Re: Transparent column encryption

From
Jelte Fennema-Nio
Date:
On Thu, 18 Apr 2024 at 18:46, Robert Haas <robertmhaas@gmail.com> wrote:
> With regard to the Bind message, I suggest that we regard the protocol
> change as reserving a currently-unused bit in the message to indicate
> whether the value is pre-encrypted, without reference to the protocol
> extension. It could be legal for a client that can't understand
> encryption message from the server to supply an encrypted value to be
> inserted into a column. And I don't think we would ever want the bit
> that's being reserved here to be used by some other extension for some
> other purpose, even when this extension isn't used. So I don't see a
> need for this to be tied into the protocol extension.

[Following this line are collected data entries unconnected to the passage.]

(* ===== verification/Event.v ===== *)
(** * Events

    [EventBase] of [synapse/events/__init__.py], as the record of the
    attributes the modelled code reads. An attribute that is a [DictProperty]
    and may be absent from the event's dict ([room_id], [state_key]) is
    optional, and its accessor raises [AttributeError] as the descriptor does.
    [type], [sender], [content], [prev_events], [auth_events], [depth] and
    [origin_server_ts] are present with the types the class declares. The
    concrete classes differ in how [event_id] and the two id lists are stored;
    the record has their values. [ev_pdu_json] is the value of
    [event.get_pdu_json()], which only the size check reads. *)

From S2P Require Import Prelude PyJson RoomVersions.

Record EventBase := mkEvent {
  event_id : string;
  ev_type : string;
  sender : string;
  ev_room_id : option string;
  ev_state_key : option string;
  content : jobj;
  depth : Z;
  origin_server_ts : Z;
  prev_event_ids : list string;
  auth_event_ids : list string;
  signatures : gmap string (list (string * string));
  ev_redacts : option json;
  room_version : RoomVersion;
  rejected_reason : option string;
  ev_pdu_json : json
}.

(** [DictProperty.__get__] *)
Definition dict_property {A} (name : string) (v : option A) : res A :=
  match v with Some a => Ok a | None => Raise (AttributeError name) end.

Definition room_id (e : EventBase) : res string := dict_property "room_id" (ev_room_id e).
Definition state_key (e : EventBase) : res string := dict_property "state_key" (ev_state_key e).

(** [user_id] is an alias of [sender]. *)
Definition user_id (e : EventBase) : string := sender e.

Definition get_state_key (e : EventBase) : option string := ev_state_key e.

Definition is_state (e : EventBase) : bool :=
  match get_state_key e with Some _ => true | None => false end.

(** [event.membership] *)
Definition membership (e : EventBase) : res json := obj_getitem "membership" (content e).

(** [event.redacts]: MSC2176 moved the field into the content. *)
Definition redacts (e : EventBase) : option json :=
  if updated_redaction_rules (room_version e) then obj_get "redacts" (content e)
  else ev_redacts e.

Definition format_version (e : EventBase) : EventFormatVersions := event_format (room_version e).

(** [StateMap[T]]: a dict keyed by type and state key. *)
Abbreviation StateKey := (string * string)%type.
Abbreviation StateMap :=
  (@gmap StateKey (@prod_eq_dec _ String.eq_dec _ String.eq_dec)
     (@prod_countable _ _ String.countable _ _ String.countable)).

(** Sets of state keys. *)
Abbreviation StateKeys :=
  (@gset StateKey (@prod_eq_dec _ String.eq_dec _ String.eq_dec)
     (@prod_countable _ _ String.countable _ _ String.countable)).

(** [m.get((typ, v))] where [v] is any JSON value: dicts and lists are not
    hashable, other non-strings are keys no state map has. *)
Definition state_map_get_json {A} (m : StateMap A) (typ : string) (v : json) : res (option A) :=
  match v with
  | JStr s => Ok (m !! (typ, s))
  | JList _ | JObj _ => Raise TypeError
  | _ => Ok None
  end.

(** [caller and caller.membership == m] *)
Definition membership_is (e : option EventBase) (m : string) : res bool :=
  match e with
  | None => Ok false
  | Some e => v ← membership e; Ok (py_eq_str v m)
  end.
(** Every governed level obeys [level_change_allowed]. *)
Lemma check_power_levels_rule rv event (auth : StateMap EventBase) sk cur ul dir k od nd :
  _check_power_levels rv event auth = Ok tt →
  state_key event = Ok sk → auth !! (ev_type event, sk) = Some cur →
  get_user_power_level (user_id event) auth = Ok ul → governed rv dir k →
  level_loc dir (content cur) = JObj od → level_loc dir (content event) = JObj nd →
  ∃ o n, level_at (JObj od) (JStr k) = Ok o ∧ level_at (JObj nd) (JStr k) = Ok n ∧
    level_change_allowed (bool_decide (dir = Some "users") && negb (String.eqb k (sender event)))
      ul o n.
Proof.
  intros H Hsk Hcur Hul Hg Ho Hn. unfold _check_power_levels in H.
  apply bind_Ok in H as (? & _ & H). apply bind_Ok in H as (? & _ & H).
  apply bind_Ok in H as (? & _ & H). rewrite Hsk in H. cbn in H.
  rewrite Hcur, Hul in H. cbn in H. apply bind_Ok in H as (ls & Hls & H).
  destruct (decide (k ∈ od.*1 ∨ k ∈ nd.*1)) as [Hk|Hk].
  - rewrite iterM_Ok in H.
    specialize (H _ (levels_to_check_governed _ _ _ _ _ _ _ _ Hls Hg Ho Hn Hk)).
    apply check_level_Ok in H. by rewrite Ho, Hn in H.
  - exists None, None. rewrite !level_at_obj.
    rewrite (proj2 (obj_get_None k od)), (proj2 (obj_get_None k nd)) by tauto.
    split_and!; [done..|]. by right.
Qed.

I think this is an interesting idea. I can indeed see use cases for
e.g. inserting a new row based on another row (where the secret is the
same).

IMHO that means that we should also bump the protocol version for this
change, because it's changing the wire protocol by adding a new
parameter format code. And it does so in a way that does not depend on
the new protocol extension.



Re: Transparent column encryption

From
Robert Haas
Date:
On Thu, Apr 18, 2024 at 1:49 PM Jelte Fennema-Nio <postgres@jeltef.nl> wrote:
> I think this is an interesting idea. I can indeed see use cases for
> e.g. inserting a new row based on another row (where the secret is the
> same).
>
> IMHO that means that we should also bump the protocol version for this
> change, because it's changing the wire protocol by adding a new
> parameter format code. And it does so in a way that does not depend on
> the new protocol extension.

I think we're more or less covering the same ground we did on the
other thread here -- in theory I don't love the fact that we never
bump the protocol version when we change stuff, but in practice if we
start bumping it every time we do anything I think it's going to just
break a bunch of stuff without any real benefit.